= Neil Kessel =

British psychiatrist (1925–2003)

William Ivor Neil Kessel (10 February 1925 – 30 December 2003) was a British psychiatrist with expertise in attempted suicide and alcoholism. He trained at the Maudsley Hospital under Sir Aubrey Lewis, before working with Michael Shepherd at the General Practice Unit. He moved to Edinburgh as part of G. M. Carstairs' unit on Psychiatric Epidemiology, and then on to the University of Manchester as a professor of Psychiatry where he was advisor on alcoholism to the Department of Health and Social Security (DHSS).

==Early life and education==
Kessel was born on 10 February 1925, the only son of a General Practitioner in North London. He was educated at Highgate School, Trinity College, Cambridge, and University College Hospital (UCH). He was awarded Distinction in his Diploma in Psychological Medicine (DPM) (the standard psychiatric qualification at that time) by Sir Aubrey Lewis at the Maudsley Hospital in South London.

== Research ==
He conducted research with Michael Shepherd at the General Practice Research Unit at the Maudsley Hospital, where he contributed the concept of 'conspicuous psychiatric morbidity' - which describes the amount of psychiatric disorder known to a General Practitioner. He also conducted a study on neurotic disorder in general practice with Shepherd. In the early 1960s he moved to the University of Edinburgh as part of a research unit on the Epidemiology of Mental Disorders funded by the Medical Research Council (MRC) which later changed its name to the Unit on Psychiatric Epidemiology.
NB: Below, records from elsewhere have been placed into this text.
(** * asincrono: the asynchronous Pixabay downloader of [src/main.py]

    A shallow embedding of the class [PixabayDownloaderAsync] and of the
    script's [main].  The Python code talks to three things outside the
    interpreter: the file system, standard output and the network.  The first
    two are components of an explicit [World] that every operation threads;
    the network is an oracle [Env] that says, for every request the program
    can issue, whether an answer arrives and which one.  Exceptions are
    values of [exn] carried by [result]; the code has no [try] statement, so
    an exception raised anywhere unwinds to the caller.

    The coroutine [descargar_imagen] is embedded as the state machine of its
    suspension points, and [asyncio.gather] as an event loop that resumes
    one task per turn, in the order given by a schedule. *)

From Stdlib Require Import Ascii.
From stdpp Require Import base option list strings pretty gmap sets.


(** ** Python values and exceptions *)

(** The exceptions the modelled code can see.  Nothing in [src/main.py]
    catches any of them, so only their identity matters. *)
Inductive exn : Type :=
  | ClientError          (* aiohttp.ClientError: DNS, TLS handshake, reset *)
  | TimeoutError         (* asyncio.TimeoutError *)
  | JSONDecodeError      (* respuesta.json(): body is not JSON *)
  | KeyError (key : string)
  | TypeError
  | SSLError             (* ssl.create_default_context *)
  | FileExistsError
  | FileNotFoundError
  | IsADirectoryError
  | NotADirectoryError
  | PermissionError
  | FileTooLargeError.   (* OSError(EFBIG) *)

Global Instance exn_eq_dec : EqDecision exn.
Proof. solve_decision. Defined.

Inductive result (A : Type) : Type :=
  | Ok (a : A)
  | Raise (e : exn).
Arguments Ok {A} a.
Arguments Raise {A} e.

Local Set Warnings "-register-all".

(** What [json.loads] produces.  A Python [dict] keeps one value per key;
    [JObj] lists the items in insertion order and [obj_lookup] reads the
    first one of a key. *)
Inductive json : Type :=
  | JNull
  | JBool (b : bool)
  | JInt (n : Z)
  | JFloat (repr : string)
  | JStr (s : string)
  | JArr (items : list json)
  | JObj (members : list (string * json)).

Fixpoint obj_lookup (k : string) (members : list (string * json)) : option json :=
  match members with
  | [] => None
  | (k', v) :: rest => if decide (k' = k) then Some v else obj_lookup k rest
  end.

(** [v[k]] for a string key [k]: only a [dict] can be subscripted with a
    string; a missing key is a [KeyError], everything else a [TypeError]. *)
Definition getitem (v : json) (k : string) : result json :=
  match v with
  | JObj members =>
      match obj_lookup k members with
      | Some x => Ok x
      | None => Raise (KeyError k)
      end
  | _ => Raise TypeError
  end.

Fixpoint chars (s : string) : list json :=
  match s with
  | EmptyString => []
  | String c rest => JStr (String c EmptyString) :: chars rest
  end.

(** [for x in v]: a list yields its items, a dict its keys, a string its
    characters; [None], booleans and numbers are not iterable. *)
Definition iter (v : json) : result (list json) :=
  match v with
  | JArr items => Ok items
  | JObj members => Ok (map (λ kv, JStr kv.1) members)
  | JStr s => Ok (chars s)
  | _ => Raise TypeError
  end.

(** ** The world: file system, standard output, network trace *)

Inductive net_event : Type :=
  | SessionOpened                             (* aiohttp.ClientSession(...) *)
  | HttpGet (url : json) (params : list (string * json)).  (* session.get(url, params=...) *)

Record World : Type := mkWorld {
  dirs : gset string;               (* existing directories *)
  files : gmap string (list Byte.byte);  (* regular files and their contents *)
  readonly : gset string;           (* paths the process may not create or open for writing *)
  fsize_limit : option nat;         (* RLIMIT_FSIZE; [None] is unlimited *)
  stdout : list string;             (* lines printed so far, oldest first *)
  net : list net_event              (* network actions so far, oldest first *)
}.

Definition set_dirs (d : gset string) (w : World) : World :=
  mkWorld d (files w) (readonly w) (fsize_limit w) (stdout w) (net w).
Definition set_files (f : gmap string (list Byte.byte)) (w : World) : World :=
  mkWorld (dirs w) f (readonly w) (fsize_limit w) (stdout w) (net w).
Definition emit (line : string) (w : World) : World :=
  mkWorld (dirs w) (files w) (readonly w) (fsize_limit w) (stdout w ++ [line]) (net w).
Definition record_net (ev : net_event) (w : World) : World :=
  mkWorld (dirs w) (files w) (readonly w) (fsize_limit w) (stdout w) (net w ++ [ev]).

(** ** The state-and-exception monad of the sequential code *)

Definition M (A : Type) : Type := World → result A * World.

Global Instance M_ret : MRet M := λ A a w, (Ok a, w).
Global Instance M_bind : MBind M := λ A B f m w,
  match m w with
  | (Ok a, w') => f a w'
  | (Raise e, w') => (Raise e, w')
  end.

Definition raise {A : Type} (e : exn) : M A := λ w, (Raise e, w).
Definition lift {A : Type} (r : result A) : M A := λ w, (r, w).
Definition print (line : string) : M unit := λ w, (Ok (), emit line w).
Definition trace (ev : net_event) : M unit := λ w, (Ok (), record_net ev w).

Fixpoint mapM {A B : Type} (f : A → M B) (l : list A) : M (list B) :=
  match l with
  | [] => mret []
  | x :: rest => y ← f x; ys ← mapM f rest; mret (y :: ys)
  end.

(** ** Paths ([posixpath]) *)

Definition slash : ascii := "/"%char.
Definition is_slash (c : ascii) : bool := bool_decide (c = slash).

Definition starts_with_slash (s : string) : bool :=
  match s with
  | String c _ => is_slash c
  | EmptyString => false
  end.

Fixpoint ends_with_slash (s : string) : bool :=
  match s with
  | EmptyString => false
  | String c EmptyString => is_slash c
  | String _ rest => ends_with_slash rest
  end.

(** [os.path.join(a, b)]: an absolute [b] replaces [a]; otherwise the two
    are glued with exactly one separator between them. *)
Definition os_path_join (a b : string) : string :=
  if starts_with_slash b then b
  else if bool_decide (a = "") || ends_with_slash a then a +:+ b
  else a +:+ "/" +:+ b.

Fixpoint lstrip_slashes (l : list ascii) : list ascii :=
  match l with
  | c :: rest => if is_slash c then lstrip_slashes rest else l
  | [] => []
  end.

Fixpoint drop_to_slash (l : list ascii) : list ascii :=
  match l with
  | c :: rest => if is_slash c then l else drop_to_slash rest
  | [] => []
  end.

(** [s.rstrip('/')], except that a path made of slashes only is the root. *)
Definition norm (p : string) : string :=
  match lstrip_slashes (reverse (String.list_ascii_of_string p)) with
  | [] => if bool_decide (p = "") then "" else "/"
  | l => String.string_of_list_ascii (reverse l)
  end.

(** [os.path.dirname(p)]: everything up to the last slash, without the
    trailing slashes unless nothing else is left. *)
Definition dirname (p : string) : string :=
  let head := drop_to_slash (reverse (String.list_ascii_of_string p)) in
  match lstrip_slashes head with
  | [] => String.string_of_list_ascii (reverse head)
  | l => String.string_of_list_ascii (reverse l)
  end.

(** ** The file system *)

Definition isdir (p : string) (w : World) : bool :=
  bool_decide (p ≠ "") && (bool_decide (norm p = "/") || bool_decide (norm p ∈ dirs w)).

Definition isfile (p : string) (w : World) : bool :=
  bool_decide (is_Some (files w !! p)).

Definition exists_path (p : string) (w : World) : bool := isdir p w || isfile p w.

(** Why an entry cannot be made at [p], as far as the directory above it
    goes.  A relative name without a slash lives in the working directory. *)
Definition parent_check (p : string) (w : World) : option exn :=
  let d := dirname p in
  if bool_decide (d = "") then None
  else if isdir d w then None
  else if isfile d w then Some NotADirectoryError
  else Some FileNotFoundError.

(** [open(ruta, 'wb')]: creates the file or truncates it. *)
Definition open_wb (ruta : string) : M unit := λ w,
  if bool_decide (ruta = "") then (Raise FileNotFoundError, w)
  else if isdir ruta w then (Raise IsADirectoryError, w)
  else match parent_check ruta w with
       | Some e => (Raise e, w)
       | None =>
           if bool_decide (ruta ∈ readonly w) then (Raise PermissionError, w)
           else (Ok (), set_files (<[ruta := []]> (files w)) w)
       end.

(** [archivo.write(contenido)] followed by the [close] of the [with]
    block: past the size limit only the bytes that fit reach the file. *)
Definition write (ruta : string) (contenido : list Byte.byte) : M unit := λ w,
  match fsize_limit w with
  | Some lim =>
      if bool_decide (lim < length contenido)
      then (Raise FileTooLargeError, set_files (<[ruta := take lim contenido]> (files w)) w)
      else (Ok (), set_files (<[ruta := contenido]> (files w)) w)
  | None => (Ok (), set_files (<[ruta := contenido]> (files w)) w)
  end.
== Teaching and service development ==
In Manchester Neil Kessel developed the District General Hospital model of psychiatry, overseeing new buildings at Withington Hospital and Manchester Royal Infirmary, and leading on the teaching of medical students and post-graduate doctors. He became Dean of the Medical School at the University of Manchester. He appointed his fellow Maudsley trainee David Goldberg as Professor in Manchester.